Martin Heinrich Rathke (25 August 1793, Danzig – 3 September 1860, Königsberg) was a German embryologist and anatomist. Along with Karl Ernst von Baer and Christian Heinrich Pander, he is recognized as one of the founders of modern embryology. He was the father of chemist Bernhard Rathke (1840–1923).

He studied medicine and natural history at the University of Göttingen, later relocating to Berlin, where he received his doctorate in medicine (1818). In 1828 he was named professor of physiology, pathology and semiotics at the Imperial University of Dorpat. In 1832/33 he undertook research expeditions to Finland and to the Crimea. Rathke was a professor of zoology and anatomy at Königsberg from 1835 to 1860. In 1839, while based in Königsberg, he travelled to Scandinavia, where he conducted studies of marine organisms.

He studied marine organisms and the embryonic development of sex organs. He was the first to describe the brachial clefts and gill arches in the embryos of mammals and birds. He also first described in 1839 the embryonic structure, now known as Rathke's pouch, from which the anterior lobe of the pituitary gland develops.
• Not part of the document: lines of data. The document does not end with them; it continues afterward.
(** A queued request is taken from its sender, who now awaits the reply. *)
Lemma receive_from_queue (me s : Z) (k : kernel) (i j : Ipc) (sp : Space) (n : nat)
    (from ptr : Z) (rest : list Z) (to : Z) (m : Message) (r_ptr : Z) :
  view ipc me k = Some i → view frame_of me k = Some (sp, n) → (10 < n)%nat →
  view ipc s k = Some j → s ≠ me →
  ipc_state i = INone → irq_pending i = [] →
  take_first (matches_from (to_i32 from)) (senders i) = Some (s, rest) →
  ipc_state j = Sending to m (Some r_ptr) → is_user_pointer_valid MESSAGE_SIZE ptr 1 = true →
  ∃ k', called me (sys_ipc_receive from ptr) k Return [(ptr, message_bytes m)] k' ∧
    a0 me k' = Some (to_usize (source m)) ∧
    ipc_update2 me (with_senders rest i) s (with_ipc_state (ReceivingReply me r_ptr) j) k k'.
Proof.
  intros Hi Hf Hn Hj Hne Hs Hirq Htake Hsend Hptr.
  destruct (caller me k i sp n Hi Hf Hn) as (p & Hp & Hip & Hsp & Hcnt).
  destruct (proc_of_view _ _ _ _ Hj) as (ps & Hps & Hjs).
  set (k0 := upd_proc me (set_senders rest) (run_as me k)).
  set (k1 := upd_proc s (set_ipc_state (ReceivingReply me r_ptr)) (copy_message ptr m k0)).
  destruct (ret_called me k p Hp (sys_ipc_receive from ptr) (to_usize (source m))
    [(ptr, message_bytes m)] k1) as (k' & Hc & Ha & Hv & _).
  - unfold sys_ipc_receive. erewrite bind_ok by reflexivity.
    erewrite bind_ok by reflexivity. at_caller. rewrite Hp, Hip, Hs, Hirq. cbn [take_first].
    rewrite Htake. unfold receive_from_sender. erewrite bind_ok by reflexivity. fold k0.
    erewrite bind_ok by reflexivity.
    assert (proc_of s k0 = Some ps) as ->.
    { unfold k0, proc_of in *. simpl. by rewrite lookup_alter_ne. }
    rewrite Hjs, Hsend, Hptr. cbn [negb].
    erewrite bind_ok by reflexivity. by erewrite bind_ok by reflexivity.
  - done.
  - intros q. unfold k1, k0. rewrite view_upd_same by done.
    change (view frame_of q (copy_message ptr m ?x)) with (view frame_of q x).
    by rewrite view_upd_same.
  - lia.
  - unfold k1, copy_message. simpl. by rewrite Hp.
  - exists k'. split_and!; [done|done|]. unfold ipc_update2. rewrite !Hv. unfold k1.
    split_and!.
    + rewrite view_upd_ne by done.
      change (view ipc me (copy_message ptr m k0)) with (view ipc me k0). unfold k0.
      rewrite view_upd_eq. at_caller. rewrite Hp. simpl. by rewrite Hip.
    + rewrite view_upd_eq.
      change (proc_of s (copy_message ptr m k0)) with (proc_of s k0).
      assert (proc_of s k0 = Some ps) as ->.
      { unfold k0, proc_of in *. simpl. by rewrite lookup_alter_ne. }
      simpl. by rewrite Hjs.
    + intros q Hq1 Hq2. rewrite Hv. unfold k1. rewrite view_upd_ne by done.
      change (view ipc q (copy_message ptr m k0)) with (view ipc q k0). unfold k0.
      by rewrite view_upd_ne.
Qed.
(** The bytes a call was told it has written to pipe [id], and those a call on it has stored
    in user memory. *)
Definition written (id : Z) (c : call) (s s' : sys) : list Z :=
  match c with
  | CWrite fd _ buf =>
      if bool_decide (target RIGHT_WRITE fd s = Some (KPipeWrite id)) && (a0 s' <? 2 ^ 63) then buf else []
  | _ => []
  end.
Definition received (id : Z) (c : call) (s s' : sys) : list Z :=
  match c with
  | CRead fd _ _ => if bool_decide (target RIGHT_READ fd s = Some (KPipeRead id)) then new_stores s s' else []
  | _ => []
  end.

Fixpoint run_calls (id : Z) (cs : list call) (s : sys) : list Z * list Z * sys :=
  match cs with
  | [] => ([], [], s)
  | c :: cs' =>
      let s' := (run_call c s).2 in
      let '(w, r, s2) := run_calls id cs' s' in
      (written id c s s' ++ w, received id c s s' ++ r, s2)
  end.

Lemma valid_len ptr n : is_user_pointer_valid 1 ptr n = true → n < 2 ^ 63.
Proof.
  unfold is_user_pointer_valid, sat_add, usize_max. destruct (ptr =? 0); [done|]. intros [H1 H2]%andb_true_iff.
  apply Z.leb_le in H1, H2. lia.
Qed.

Lemma call_fifo id c s : is_Some (s_pipes s !! id) → k_regs_ok (s_k s) →
  let s' := (run_call c s).2 in
  is_Some (s_pipes s' !! id) ∧ k_regs_ok (s_k s') ∧
  received id c s s' ++ pipe_data id s' = pipe_data id s ++ written id c s s'.
Proof.
  intros Hp Hr. cbv zeta.
  assert (∀ s', quiet id s s' → is_Some (s_pipes s' !! id) ∧ k_regs_ok (s_k s') ∧ pipe_data id s' = pipe_data id s ++ []) as Hq.
  { intros s' [D S R]. rewrite app_nil_r. auto. }
  destruct c as [fd ptr buf|fd ptr len|fd|rx|q]; cbn [run_call written received].
  - case_bool_decide as Ht; [|apply Hq; by apply write_elsewhere].
    destruct (write_here id fd ptr buf s Ht Hp Hr) as [[Hqq Ha]|(Hv & S & R & D & Ha)].
    + destruct (Hq _ Hqq) as (S & R & D). split_and!; [done..|]. cbn [andb app].
      replace (_ <? 2 ^ 63) with false; [exact D|]. destruct Ha as [->| ->]; reflexivity.
    + split_and!; [done..|]. cbn [andb app]. rewrite D, Ha. rewrite (proj2 (Z.ltb_lt _ _)); [done|]. by eapply valid_len.
  - case_bool_decide as Ht; [|apply Hq; by apply read_elsewhere].
    destruct (read_here id fd ptr len s Ht Hp Hr) as (S & R & D & _). rewrite app_nil_r. auto.
  - apply Hq, quiet_close.
  - apply Hq. as_preserves. quiet. apply quiet_linedisc.
  - apply Hq. as_preserves. quiet. apply quiet_k. intros k Hk. unfold dispatch. destruct (proc_of q k); [|done].
    apply procs_regs; [done|]. by apply upd_proc_regs.
Qed.
(** Between the scan and the registration of the waiter a write of another hart is not
    noticed: the waiter sleeps with data in the pipe it watches, and nothing has put it in
    the run queue. *)
Theorem epoll_lost_wakeup :
  let s0 := demo_watch EPOLLIN [] in
  let s1 := (epoll_scan no_sockets 8 demo_ptr 4 (2 ^ 64 - 1) 0 s0).2 in
  let s2 := (sys_write 4 demo_ptr [1] (run_call (CRun 3) s1).2).2 in
  let s3 := (epoll_block 8 (2 ^ 64 - 1) 0 (run_call (CRun 2) s2).2).2 in
  (epoll_scan no_sockets 8 demo_ptr 4 (2 ^ 64 - 1) 0 s0).1 = Ok None ∧
  readiness no_sockets demo_waiter 3 EPOLLIN s3 = IN_EVENTS ∧ waiter_of 8 s3 = 2 ∧
  view state 2 (s_k s3) = Some Stopped ∧ k_runq (s_k s3) = [].
Proof. split_and!; vm_compute; reflexivity. Qed.

(** The entry in the sleep queue outlives the wait that made it: a later wait without
    timeout, with nothing to report, ends with 0 when the first one's time is up. *)
Definition stale_timeout : list (outcome control * Z) :=
  let wait timeout now := sys_epoll_pwait no_sockets 6 demo_ptr 4 timeout 0 now in
  let r1 := wait 5 0 (demo_watch EPOLLIN []) in
  let r2 := sys_write 4 demo_ptr [1] (run_call (CRun 3) r1.2).2 in
  let r3 := wait 5 1000 (run_call (CRun 2) r2.2).2 in
  let r4 := sys_read 3 demo_ptr 1 r3.2 in
  let r5 := wait (2 ^ 64 - 1) 2000 r4.2 in
  let r6 := wait (2 ^ 64 - 1) 60000 (run_call (CRun 2) (set_k (wake_sleepers 60000 (s_k r5.2)) r5.2)).2 in
  [(r3.1, a0 r3.2); (r4.1, a0 r4.2); (r5.1, 0); (r6.1, a0 r6.2)].

Theorem epoll_stale_timeout :
  stale_timeout = [(Ok Return, 1); (Ok Return, 1); (Ok Block, 0); (Ok Return, 0)].
Proof. vm_compute. reflexivity. Qed.

(** An edge-triggered entry added when its descriptor is ready counts as reported: a wait
    finds nothing and blocks, where the level-triggered entry is returned. *)
Theorem epoll_edge_not_reported :
  let s0 := demo_watch EPOLLIN [1] in
  let s1 := (sys_epoll_ctl no_sockets 6 EPOLL_CTL_DEL 3 demo_ptr 0 0 s0).2 in
  let s2 := (sys_epoll_ctl no_sockets 6 EPOLL_CTL_ADD 3 demo_ptr (Z.lor EPOLLIN EPOLLET) 99 s1).2 in
  a0 s2 = 0 ∧ a0 (sys_epoll_pwait no_sockets 6 demo_ptr 4 0 0 0 s2).2 = 0 ∧
  (sys_epoll_pwait no_sockets 6 demo_ptr 4 (2 ^ 64 - 1) 0 0 s2).1 = Ok Block ∧
  a0 (sys_epoll_pwait no_sockets 6 demo_ptr 4 0 0 0 s0).2 = 1.
Proof. split_and!; vm_compute; reflexivity. Qed.

Lemma epoll_reports_witness :
  let s := demo_watch EPOLLIN [1; 2] in
  ∃ s', sys_epoll_pwait no_sockets 6 demo_ptr 4 0 0 0 s = (Ok Return, s') ∧ a0 s' = 1 ∧
    new_stores s s' = event_bytes (IN_EVENTS, 99).
Proof.
  destruct (epoll_reports no_sockets 6 demo_ptr 4 0 0 0 8 (mkEpoll [(3, mkItem EPOLLIN 99 0)] (-1)) demo_waiter
    (demo_watch EPOLLIN [1; 2])) as (s' & E & A & N & _).
  - apply demo_caller.
  - vm_compute. discriminate.
  - apply demo_watch_regs.
  - right. reflexivity.
  - exists s'. split; [exact E|]. split; [exact A|exact N].
Defined.

Lemma epoll_ctl_refines_witness :
  ∃ s' e', sys_epoll_ctl no_sockets 6 EPOLL_CTL_ADD 4 demo_ptr EPOLLOUT 5 (demo_watch EPOLLIN []) = (Ok Return, s') ∧
    s_epolls s' !! 8 = Some e' ∧ a0 s' = 0 ∧ item_get 4 (ei_items e') = Some (mkItem EPOLLOUT 5 0).
Proof.
  destruct (epoll_ctl_refines no_sockets 6 EPOLL_CTL_ADD 4 demo_ptr EPOLLOUT 5 8 (mkEpoll [(3, mkItem EPOLLIN 99 0)] (-1))
    demo_waiter (demo_watch EPOLLIN [])) as (s' & e' & E & He & _ & H).
  - reflexivity.
  - apply demo_watch_regs.
  - reflexivity.
  - reflexivity.
  - repeat constructor.
  - reflexivity.
  - exists s', e'. split; [exact E|]. split; [exact He|]. injection H as H1 H2. split; [exact H1|].
    rewrite item_get_map, H2. reflexivity.
Defined.

Lemma epoll_delivers_witness :
  let s := demo_watch EPOLLIN [] in
  let s1 := (sys_epoll_pwait no_sockets 6 demo_ptr 4 5 0 0 s).2 in
  let s2 := (sys_write 4 demo_ptr [1; 2] (run_call (CRun 3) s1).2).2 in
  let s3 := (run_call (CRun 2) s2).2 in
  queued 2 s2 ∧ ∃ s4 (out : list (Z * Z)), sys_epoll_pwait no_sockets 6 demo_ptr 4 5 0 9 s3 = (Ok Return, s4) ∧
    new_stores s3 s4 = concat (event_bytes <$> out) ∧ (IN_EVENTS, 99) ∈ out.
Proof.
  intros s s1 s2 s3.
  destruct (epoll_delivers no_sockets 6 demo_ptr 4 5 0 0 9 8 (mkEpoll [(3, mkItem EPOLLIN 99 0)] (-1)) demo_waiter
    3 (mkItem EPOLLIN 99 0) 7 (mkPipe [] 0 [8]) 4 demo_ptr [1; 2] 3 s s1 s2) as [Hq (s4 & out & E & _ & N & Hin)].
  - apply demo_caller.
  - apply demo_watch_regs.
  - reflexivity.
  - discriminate.
  - discriminate.
  - reflexivity.
  - left.
  - reflexivity.
  - reflexivity.
  - reflexivity.
  - reflexivity.
  - left.
  - eexists. split; vm_compute; reflexivity.
  - reflexivity.
  - discriminate.
  - vm_compute. reflexivity.
  - vm_compute. reflexivity.
  - split; [exact Hq|]. exists s4, out. split; [exact E|]. split; [exact N|exact Hin].
Defined.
He was the first to discover that the amphioxus was a separate taxon, and not the larva of a mollusk, as previously thought. He was the author of several writings on crustaceans, mollusks and worms, and also the author of works on vertebrates, such as the lemming and various reptiles.

== Selected works ==
- Abhandlungen zur Bildungs- und Entwicklungs-Geschichte der Menschen und der Thiere. two volumes. Leipzig, F. C. W. Vogel, 1832–1833.
- "Ueber die Entstehung der Glandula pituitaria". Archiv für Anatomie, Physiologie und wissenschaftliche Medicin, Berlin, 1838: 482–485.
- Bemerkungen über den Bau des Amphioxus lanceolatus, eines Fisches aus der Ordnung der Cyclostomas. Königsberg, 1841.
- Entwicklungsgeschichte der Wirbeltiere. Leipzig 1861. (A highly praised work in comparative embryology that was published posthumously by Albert von Kölliker at the request of Rathke's son).